Confidence remains largely “neutral” with the notable exception of the “smart money indicator” printing fresh lows, meaning investors continue to buy at the open and to sell towards the close which reflects a general lack of investors’ confidence (which of course could be read positively as well). Volatility remains extremely low with investors showing no interest for protective option purchases, reflecting a lack of near term concern for equity markets.
Investors have indeed nowhere to go but to the “broad” stock market, making sure they do not depart too much from a high diversification rigour.

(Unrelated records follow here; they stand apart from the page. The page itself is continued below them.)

Lemma step_harts_ok i e x x' : step isa ptr calls returns silent i e x x' -> harts_ok x -> harts_ok x'.
Proof.
  unfold harts_ok. intros Hs Hok.
  assert (Hat : forall h, x_harts x !! i = Some h -> hart_ok (word (x_state x)) h)
    by (intros h; apply (proj1 (Forall_lookup _ _) Hok)).
  destruct Hs as [s hs p c g mon ev Hi _ Hl|ok o s hs p f mon ev s' f' mon' ev' sg Hi Ho He
                 |s hs p c g mon ev Hi|s hs p p' s' mon ev Hi Hs|s hs p f mon ev Hi];
    apply Hat in Hi; unfold hart_ok in Hi; simpl in *.
  - apply Forall_insert; [done|]. unfold hart_ok, frame_ok. simpl. subst. split_and!; [done|lia|done|lia].
  - destruct (exec_effect _ _ _ _ _ _ _ _ _ _ _ Hi Ho He) as (_ & Hf & Hw & _).
    apply Forall_insert; [|done]. apply Forall_fmap. eapply Forall_impl; [exact Hok|].
    intros h Hh. by eapply hart_ok_notice.
  - apply Forall_insert; [done|]. destruct Hi as (_ & _ & Hm & _).
    unfold hart_ok. simpl. destruct mon; [|done].
    destruct (Hm eq_refl) as (_ & ? & _). pose proof (effect_pc_lt c). lia.
  - rewrite (silent_word _ _ _ _ Hs). by apply Forall_insert.
  - by apply Forall_insert.
Qed.

(** A step that moves no hart to another phase needs no mark; *)
Lemma marked_same tr x x' ms :
  marked tr x ms -> word (x_state x') = word (x_state x) ->
  (forall j, phase_at x' j = phase_at x j) -> marked tr x' ms.
Proof.
  intros (Hv & Hr & Ho) Hw Hp. split_and!; [done|by rewrite Hw|]. intros j. by rewrite Ho, Hp.
Qed.

(** one that does moves one hart, as its mark says. *)
Lemma marked_snoc m tr x x' ms :
  marked tr x ms ->
  match m with
  | Seen _ => word (x_state x') = word (x_state x)
  | Performed _ c r => r = answer c (word (x_state x)) /\
                       word (x_state x') = written c (word (x_state x))
  end ->
  (forall j, j <> mark_hart m -> phase_at x' j = phase_at x j) ->
  advance (mark_hart m) (Some (phase_at x (mark_hart m))) m = Some (phase_at x' (mark_hart m)) ->
  marked (tr ++ visible [m]) x' (ms ++ [m]).
Proof.
  intros (Hv & (s' & Hr & Hw) & Ho) Hm Hne Heq. split_and!.
  - by rewrite visible_snoc, Hv.
  - rewrite performed_snoc. destruct m as [|i c r]; simpl; [rewrite app_nil_r, Hm; eauto|].
    destruct Hm as [-> ->]. destruct (perform_run c s') as (s1 & Hp & Hw1). rewrite Hw in Hp, Hw1.
    exists s1. split; [by eapply replay_snoc|done].
  - intros j. rewrite obeys_snoc, Ho. destruct (decide (j = mark_hart m)) as [->|Hj]; [done|].
    unfold advance. by rewrite decide_False, Hne.
Qed.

Bonds (except up to 2 year bonds when they yield anything) are a no-go except as a short term trading hedge (bunds to hedge btps for ex.) and because they are a safer way (short term ones) to park zero yielding cash than with time deposits exposed to the potential pitfalls of the ‘bail in’ discipline that will apply during the next global crisis (if or when it strikes).
Besides those considerations, bonds hold little to no value and will “detract” from performance when the bond bear finally strikes after 30year+ of a bull trend that suppressed most of the expected long term returns for bonds. As the same time as economic indicators (economic surprise index, PMI’s, LEI’s) are mostly pointing downwards, the fact that inflation is creeping higher with central banks currently pulling out (fed, snb) or likely to pull pull out (ecb, Japan) from extraordinary QE purchases can only spell bad news for global liquidity even if the worry is not for this or next week. The time prepare might be now.
Credit markets are showing signs of cracks (with a notable underperformance of HY last week and so far this year, see performance snapshot below). EM markets have notably underperformed this year.
With so many asset classes a no go, DM stocks, unless broad equity indices start to fall, will remain natural magnets (and act as a cork put under water, only floating but also capable of popping) for investors. Still, returns so far this year have been mostly negative, flat or insignificantly higher for the year across segments with the only exception being the tech sector, up 9% ytd. Volatility in FX is slowly starting to creep higher and not only in EM. The dollar might continue to rally for ‘plumbing reasons’. The crypto craze (bitcoin down 50% this year, 20% this month) is over with the regulatory backlash likely to further obliterate this asset class. Banks (as an equity sector) are not doing great which is another negative. Real estate is weakening as well.
The structure of the market today, in our view, reflects a total lack of (prospective) liquidity (made worse by sharebuybacks in some cases) in all but the most liquid market segments, corporate, high yield and most equity segments included. When liquidity will be needed, all robots holding markets will pull out at the same time, leaving investors with a black hole of illiquity and flash crashes becoming the norm rather than the exception. This will be the price to pay for letting capital and human resources be replaced by speed (calculated in nanoseconds) and (the only artificial intelligence of) robots. This is why, with all due consideration to upside risks, we would remain long volatility with protective long term puts and of course (despite all the frustration and manipulation that this asset class may have brought over the years) gold (in physical form) held as natural hedge against possible market disruptions.